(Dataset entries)
——————————

(* ===== verification/SqliteTaskRepository.v ===== *)
(** * The SQLite task repository: [infrastructure/persistence/sqlite_task_repository.cpp]

    SQLite and sqlite_modern_cpp are outside the repository: [TasksDb] is the interface of
    the statements the code runs on table [tasks], and [TasksDbLaws] is their documented
    behaviour; connections are leased through [ConnectionPool] of [Database].  The
    repository is proved to satisfy [TaskRepositoryLaws]. *)

From Stdlib Require Import Sorted.
From stdpp Require Import sorting.
From S2P Require Import Prelude CoreError Identifiers Task TimeCodec Ports Database.

Local Open Scope coro_scope.

(** ** Column encodings *)

(** [kind_to_string]. *)
Definition kind_to_string (k : TaskKind) : string :=
  match k with Mirror => "Mirror" | Leech => "Leech" | Clone => "Clone" end.

(** [parse_kind]. *)
Definition parse_kind (s : string) : Result TaskKind :=
  if bool_decide (s = "Mirror") then Ok Mirror
  else if bool_decide (s = "Leech") then Ok Leech
  else if bool_decide (s = "Clone") then Ok Clone
  else error Deserialization ("Unknown TaskKind: " +:+ s).

(** [parse_downloader_kind]. *)
Definition parse_downloader_kind (s : string) : Result DownloaderKind :=
  if bool_decide (s = "None") then Ok NoDownloader
  else if bool_decide (s = "Aria2") then Ok Aria2
  else if bool_decide (s = "Qbittorrent") then Ok Qbittorrent
  else error Deserialization ("Unknown DownloaderKind: " +:+ s).

(** [parse_state]. *)
Definition parse_state (s : string) : Result TaskState :=
  if bool_decide (s = "Queued") then Ok Queued
  else if bool_decide (s = "Downloading") then Ok Downloading
  else if bool_decide (s = "Processing") then Ok Processing
  else if bool_decide (s = "Uploading") then Ok Uploading
  else if bool_decide (s = "Completed") then Ok Completed
  else if bool_decide (s = "Failed") then Ok Failed
  else if bool_decide (s = "Cancelled") then Ok CancelledState
  else error Deserialization ("Unknown TaskState: " +:+ s).

(** A row of table [tasks], with the columns of migrations V1 and V3. *)
Record TaskRow := MkRow {
  row_id : string;
  row_user_id : Z;
  row_chat_id : Z;
  row_status_message_id : Z;
  row_kind : string;
  row_state : string;
  row_source_url : string;
  row_error_message : option string;
  row_created_at : string;
  row_updated_at : string;
  row_downloader_kind : string;
  row_downloader_id : option string
}.

(** ** The database *)

(** The [WHERE] clauses of the repository's statements. *)
Inductive TaskWhere :=
| WhereId (id : string)
| WhereStateNotIn (states : list string)
| WhereUser (user : Z).

Inductive TaskOrder := Unordered | ByCreatedAsc | ByCreatedDesc.

Definition row_matches (c : TaskWhere) (r : TaskRow) : bool :=
  match c with
  | WhereId id => bool_decide (row_id r = id)
  | WhereStateNotIn states => bool_decide (row_state r ∉ states)
  | WhereUser u => bool_decide (row_user_id r = u)
  end.

(** [a] may precede [b] in the result. *)
Definition row_ordered (o : TaskOrder) (a b : TaskRow) : Prop :=
  match o with
  | Unordered => True
  | ByCreatedAsc => str_ltb (row_created_at b) (row_created_at a) = false
  | ByCreatedDesc => str_ltb (row_created_at a) (row_created_at b) = false
  end.

Class TasksDb (W : Type) := {
  insert_or_replace : TaskRow -> M W (DbExn + unit);
  select : TaskWhere -> TaskOrder -> M W (DbExn + list TaskRow);
  delete_row : string -> M W (DbExn + Z)
}.

(** A statement that throws has no effect (each is its own transaction); text compares
    byte by byte; [sqlite3_changes] counts the deleted rows. *)
Class TasksDbLaws (W : Type) `{!ConnectionPool W, !TasksDb W} (table : W -> gmap string TaskRow) : Prop := {
  acquire_frame w : table (pool_acquire w).2 = table w;
  release_frame w : table (pool_release w).2 = table w;
  insert_law r w :
    table (insert_or_replace r w).2 =
      match (insert_or_replace r w).1 with inr _ => <[row_id r := r]> (table w) | inl _ => table w end;
  select_frame c o w : table (select c o w).2 = table w;
  select_law c o w rows w' :
    select c o w = (inr rows, w') ->
    rows ≡ₚ filter (fun r => row_matches c r) (map_to_list (table w)).*2 /\
    StronglySorted (row_ordered o) rows;
  delete_law id w :
    table (delete_row id w).2 =
      match (delete_row id w).1 with inr _ => delete id (table w) | inl _ => table w end;
  delete_changes id w n w' :
    delete_row id w = (inr n, w') -> (n = 0 <-> table w !! id = None)
}.

Section Repository.
  Context {W : Type} `{!Clock W, !ConnectionPool W, !TasksDb W}.

(** The lambda [fail] of [reconstitute]. *)
Definition reconstitute_fail (step : string) (e : AppError) : Result Task :=
  error Deserialization ("reconstitute step '" +:+ step +:+ "' failed: " +:+ err_message e).

(** [if (auto r = task.op(); !r) return fail(step, r.error());]. *)
Definition replay (step : string) (op : Z -> Task -> Result unit * Task) (task : Task)
  (k : Task -> M W (Result Task)) : M W (Result Task) :=
  co_await r <- timed op task;
  match r with
  | (Err e, _) => co_return reconstitute_fail step e
  | (Ok _, task') => k task'
  end.
(* ===== verification/Json.v ===== *)
(** * What the program uses of [nlohmann::json]

    The library is outside the repository: its values are the abstract type [json] of the
    class [Json], whose operations are the members the code calls.  A call that can throw
    returns the text of the exception on the left. *)

From S2P Require Import Prelude ConfigData.

(** [json_find] is [None] for [end()], and so for anything that is not an object; [elements]
    is a range-for over an array. *)
Class Json := {
  json : Type;
  json_parse : string -> string + json;
  json_dump : json -> string + string;
  is_object : json -> bool;
  is_array : json -> bool;
  is_string : json -> bool;
  is_null : json -> bool;
  is_number_integer : json -> bool;
  json_find : json -> string -> option json;
  elements : json -> list json;
  get_int32 : json -> string + Z;
  get_int64 : json -> string + Z;
  get_size : json -> string + Z;
  get_bool : json -> string + bool;
  get_double : json -> string + Float;
  get_string : json -> string + string;
  get_ids : json -> string + list Z;
  get_strings : json -> string + list string;
  not_an_object : json -> string;
  no_such_key : json -> string -> string;
  json_null : json;
  json_of_string : string -> json;
  json_of_int : Z -> json;
  json_of_bool : bool -> json;
  json_of_double : Float -> json;
  json_array : list json -> json;
  json_object : list (string * json) -> json
}.

Section Accessors.
  Context `{!Json}.

(** [j.contains(key)]. *)
Definition contains_key (j : json) (key : string) : bool := bool_decide (is_Some (json_find j key)).

(** [j.value(key, dflt)]: throws unless [j] is an object and the member converts. *)
Definition json_value {A} (get : json -> string + A) (j : json) (key : string) (dflt : A) : string + A :=
  if is_object j then match json_find j key with Some v => get v | None => inr dflt end
  else inl (not_an_object j).

(** [j.at(key)]. *)
Definition json_at (j : json) (key : string) : string + json :=
  match json_find j key with Some v => inr v | None => inl (no_such_key j key) end.

(** [if (j.contains(key) && j[key].is_string()) ... j[key].get<std::string>()]. *)
Definition string_member (j : json) (key : string) : option string :=
  match json_find j key with
  | Some v => if is_string v then match get_string v with inr s => Some s | inl _ => None end else None
  | None => None
  end.

(** [if (j.contains(key) && j[key].is_array()) for (... : j[key])]. *)
Definition array_member (j : json) (key : string) : list json :=
  match json_find j key with
  | Some v => if is_array v then elements v else []
  | None => []
  end.

End Accessors.

(** ** A concrete instance, for examples *)

Module MemJson.
Inductive node :=
  | JNull
  | JBool (b : bool)
  | JInt (z : Z)
  | JDouble (x : Float)
  | JString (s : string)
  | JArray (l : list node)
  | JObject (members : list (string * node)).

Fixpoint member (key : string) (l : list (string * node)) : option node :=
  match l with
  | [] => None
  | (k, v) :: rest => if String.eqb k key then Some v else member key rest
  end.

(** [dump] refuses a string that is not UTF-8; here, one with a byte above 127. *)
Definition refused (j : node) : bool :=
  match j with JString s => negb (forallb (fun c => (code c <? 128)%N) (chars s)) | _ => false end.

(** The texts it can read are those of a table. *)
Definition json_of_table (texts : list (string * node)) : Json := {|
  json := node;
  json_parse text := match member text texts with Some j => inr j | None => inl "parse error" end;
  json_dump j :=
    match j with
    | JString s => inr s
    | JObject l => if existsb (fun m => refused m.2) l then inl "type_error.316: invalid UTF-8 byte" else inr "{}"
    | _ => inr "{}"
    end;
  is_object j := match j with JObject _ => true | _ => false end;
  is_array j := match j with JArray _ => true | _ => false end;
  is_string j := match j with JString _ => true | _ => false end;
  is_null j := match j with JNull => true | _ => false end;
  is_number_integer j := match j with JInt _ => true | _ => false end;
  json_find j key := match j with JObject l => member key l | _ => None end;
  elements j := match j with JArray l => l | _ => [] end;
  get_int32 j := match j with JInt z => inr z | _ => inl "type must be number" end;
  get_int64 j := match j with JInt z => inr z | _ => inl "type must be number" end;
  get_size j := match j with JInt z => inr z | _ => inl "type must be number" end;
  get_bool j := match j with JBool b => inr b | _ => inl "type must be boolean" end;
  get_double j := match j with JDouble x => inr x | _ => inl "type must be number" end;
  get_string j := match j with JString s => inr s | _ => inl "type must be string" end;
  get_ids _ := inl "type must be array";
  get_strings _ := inl "type must be array";
  not_an_object _ := "cannot use value() with this type";
  no_such_key _ key := "key '" +:+ key +:+ "' not found";
  json_null := JNull;
  json_of_string := JString;
  json_of_int := JInt;
  json_of_bool := JBool;
  json_of_double := JDouble;
  json_array := JArray;
  json_object := JObject
|}.

Definition sample_json : Json := json_of_table [].
End MemJson.
Definition validate_telegram (c : TelegramConfig) : list AppError :=
  require (tg_api_id c =? 0) "telegram.api_id must be non-zero" ++
  require (str_empty (tg_api_hash c)) "telegram.api_hash must not be empty" ++
  require (tg_owner_id c =? 0) "telegram.owner_id must be non-zero" ++
  require (str_empty (tg_bot_token c)) "telegram.bot_token must not be empty" ++
  require (outside 1 65536 (tg_upload_chunk_size_kb c)) "telegram.upload_chunk_size_kb must be in [1, 65536]" ++
  require (outside 1 65536 (tg_download_chunk_size_kb c)) "telegram.download_chunk_size_kb must be in [1, 65536]" ++
  require (tg_connection_retry_count_max c <? 0) "telegram.connection_retry_count_max must be >= 0" ++
  require (outside 1 32 (tg_upload_parallelism c)) "telegram.upload_parallelism must be in [1, 32]" ++
  require (outside 1 32 (tg_upload_files_parallelism c)) "telegram.upload_files_parallelism must be in [1, 32]".

Definition validate_aria2 (c : Aria2Config) : list AppError :=
  (if str_empty (a2_rpc_url c) then require true "aria2.rpc_url must not be empty"
   else require (negb (starts_with (a2_rpc_url c) "ws://") && negb (starts_with (a2_rpc_url c) "wss://"))
          "aria2.rpc_url must start with ws:// or wss://") ++
  require (a2_max_concurrent_downloads c <=? 0) "aria2.max_concurrent_downloads must be positive" ++
  require (a2_request_timeout c <=? 0) "aria2.request_timeout must be positive" ++
  require (outside 1 16 (a2_max_connection_per_server c)) "aria2.max_connection_per_server must be in [1, 16]" ++
  require (outside 1 16 (a2_split c)) "aria2.split must be in [1, 16]" ++
  require (a2_max_tries c <? 0) "aria2.max_tries must be >= 0" ++
  require (a2_retry_wait c <? 0) "aria2.retry_wait must be >= 0" ++
  require (a2_bt_max_peers c <? 1) "aria2.bt_max_peers must be >= 1" ++
  require (a2_max_overall_download_limit c <? 0) "aria2.max_overall_download_limit must be >= 0" ++
  require (a2_max_overall_upload_limit c <? 0) "aria2.max_overall_upload_limit must be >= 0".

(** The lambda [qbit_pos]. *)
Definition qbit_pos (name : string) (v : Z) : list AppError :=
  require (v <? 1) ("qbittorrent." +:+ name +:+ " must be >= 1").

Definition validate_qbittorrent (c : QbittorrentConfig) : list AppError :=
  (if str_empty (qb_url c) then require true "qbittorrent.url must not be empty"
   else require (negb (starts_with (qb_url c) "http://") && negb (starts_with (qb_url c) "https://"))
          ("qbittorrent.url must start with http:// or https:// (got '" +:+ qb_url c +:+ "')")) ++
  require (below_zero (qb_seed_ratio_limit c)) "qbittorrent.seed_ratio_limit must be >= 0" ++
  require (qb_seed_time_limit c <? 0) "qbittorrent.seed_time_limit must be >= 0" ++
  qbit_pos "max_active_downloads" (qb_max_active_downloads c) ++
  qbit_pos "max_active_uploads" (qb_max_active_uploads c) ++
  qbit_pos "max_active_torrents" (qb_max_active_torrents c) ++
  qbit_pos "max_connections" (qb_max_connections c) ++
  qbit_pos "max_connections_per_torrent" (qb_max_connections_per_torrent c) ++
  qbit_pos "max_uploads" (qb_max_uploads c) ++
  qbit_pos "max_uploads_per_torrent" (qb_max_uploads_per_torrent c) ++
  qbit_pos "async_io_threads" (qb_async_io_threads c) ++
  require (qb_disk_cache_mib c <? -1) "qbittorrent.disk_cache_mib must be -1 or >= 0" ++
  require (qb_up_limit c <? -1) "qbittorrent.up_limit must be -1 (unlimited), 0 (qBit default), or > 0 (bytes/sec)" ++
  require (qb_dl_limit c <? -1) "qbittorrent.dl_limit must be -1 (unlimited), 0 (qBit default), or > 0 (bytes/sec)".

Definition validate_rclone (c : RcloneConfig) : list AppError :=
  require (outside 1 64 (rc_transfers c)) "rclone.transfers must be in [1, 64]" ++
  require (outside 1 256 (rc_checkers c)) "rclone.checkers must be in [1, 256]" ++
  require (outside 1 64 (rc_multi_thread_streams c)) "rclone.multi_thread_streams must be in [1, 64]" ++
  let lvl := rc_log_level c in
  require (negb (bool_decide (lvl = "DEBUG")) && negb (bool_decide (lvl = "INFO")) &&
           negb (bool_decide (lvl = "NOTICE")) && negb (bool_decide (lvl = "ERROR")))
    ("rclone.log_level must be one of DEBUG, INFO, NOTICE, ERROR (got '" +:+ lvl +:+ "')").

Definition kMinChunk : Z := 256 * 1024.
Definition kMaxChunk : Z := 512 * 1024 * 1024.

Definition validate_google_drive (c : GoogleDriveConfig) : list AppError :=
  require (outside kMinChunk kMaxChunk (gd_chunk_size c)) "google_drive.chunk_size must be in [256 KiB, 512 MiB]" ++
  require (negb (gd_chunk_size c mod kMinChunk =? 0)) "google_drive.chunk_size must be a multiple of 256 KiB" ++
  require (outside 1 64 (gd_parallel_chunks_per_file c)) "google_drive.parallel_chunks_per_file must be in [1, 64]" ++
  require (outside 1 64 (gd_parallel_files_per_directory c))
    "google_drive.parallel_files_per_directory must be in [1, 64]" ++
  require (gd_max_retries c <? 0) "google_drive.max_retries must be >= 0" ++
  require (gd_initial_retry_delay c <? 0) "google_drive.initial_retry_delay must be >= 0".

Definition validate_database (c : DatabaseConfig) : list AppError :=
  require (str_empty (dc_path c)) "database.path must not be empty" ++
  (if dc_busy_timeout c <? 0 then require true "database.busy_timeout must be >= 0"
   else require (dc_busy_timeout c >? 60000)
          ("database.busy_timeout must be <= 60000 ms " +:+
           "(longer waits indicate a deeper deadlock; raise deliberately if absolutely required)")).
Inductive LoopEvent :=
| Spawned
| Resolved
| ResolveFailed
| TcpConnected
| SniRefused
| TlsShaken
| Opened (tuning_id : string)
| OpenFailed
| Message (text : string)
| ReadFailed
| TimerExpired
| TimerAborted.

Inductive Event :=
| Loop (e : LoopEvent)
| Calls (e : Aria2Rpc.Event)
| RequestShutdown
| ShutdownHandler.

Definition at_place (p : Place) (s : Impl) : Impl :=
  MkImpl (rpc s) p (backoff s) (shutdown_requested s) (posted s) (closed s).
Definition with_rpc (r : Rpc) (s : Impl) : Impl :=
  MkImpl r (place s) (backoff s) (shutdown_requested s) (posted s) (closed s).
Definition with_backoff (b : Z) (s : Impl) : Impl :=
  MkImpl (rpc s) (place s) b (shutdown_requested s) (posted s) (closed s).
Definition with_closed (b : bool) (s : Impl) : Impl :=
  MkImpl (rpc s) (place s) (backoff s) (shutdown_requested s) (posted s) b.

(** An event of the connection for the calls. *)
Definition tell (e : Aria2Rpc.Event) (s : Impl) : option Impl := r ← Aria2Rpc.step timeout_ms e (rpc s); Some (with_rpc r s).

(** From the end of an attempt to the wait. *)
Definition back_off (s : Impl) : Impl :=
  at_place (if shutdown_requested s then Ended else Sleeping false) s.

(** The head of the loop and [connect_once] up to the resolver. *)
Definition enter_loop (s : Impl) : Impl :=
  if shutdown_requested s then at_place Ended s
  else match parse_ws_url rpc_url with
       | None => back_off s
       | Some _ => at_place Resolving s
       end.

(** The end of [read_until_disconnect]. *)
Definition read_end (s : Impl) : option Impl := s ← tell Disconnected s; Some (back_off s).
(* ===== verification/TaskControl.v ===== *)
(** * Cancel, pause and resume: [application/cancel_task.cpp], [pause_task.cpp], [resume_task.cpp]

    The three use cases that act on a stored task.  They are written against the ports
    ([TaskRepository], [Downloaders], [MessengerInterface]) and the registry; log lines are
    left out. *)

From Stdlib Require Import Sorted.
From S2P Require Import Prelude CoreError Identifiers Task TimeCodec Ports Registry Environment.

Local Open Scope coro_scope.

(** [struct CancelTaskRequest], [PauseTaskRequest], [ResumeTaskRequest]. *)
Record TaskRequest := MkTaskRequest { rq_task_id : TaskId; rq_chat : ChatId }.

(** [struct CancelAllResult]. *)
Record CancelAllResult := MkCancelAll { cancelled : Z; failed : Z }.

(** The message all three use cases send: title, task id and a note. *)
Definition task_note (title : string) (id : TaskId) (note : string) : string :=
  "<b><u>" +:+ title +:+ "</u></b>" +:+ newline +:+
  "<b>Task:</b> <code>" +:+ value id +:+ "</code>" +:+ newline +:+
  "<blockquote>" +:+ note +:+ "</blockquote>".

Section UseCases.
  Context {W : Type} `{!Clock W, !TaskRepository W, !Downloaders W, !MessengerInterface W, !HasRegistry W}.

——————————

• WHAT IS BEING ASKED
Across the entries above, find the lines with the string "MkImpl" and copy them.

• REPLY
  MkImpl (rpc s) p (backoff s) (shutdown_requested s) (posted s) (closed s).
  MkImpl r (place s) (backoff s) (shutdown_requested s) (posted s) (closed s).
  MkImpl (rpc s) (place s) b (shutdown_requested s) (posted s) (closed s).
  MkImpl (rpc s) (place s) (backoff s) (shutdown_requested s) (posted s) b.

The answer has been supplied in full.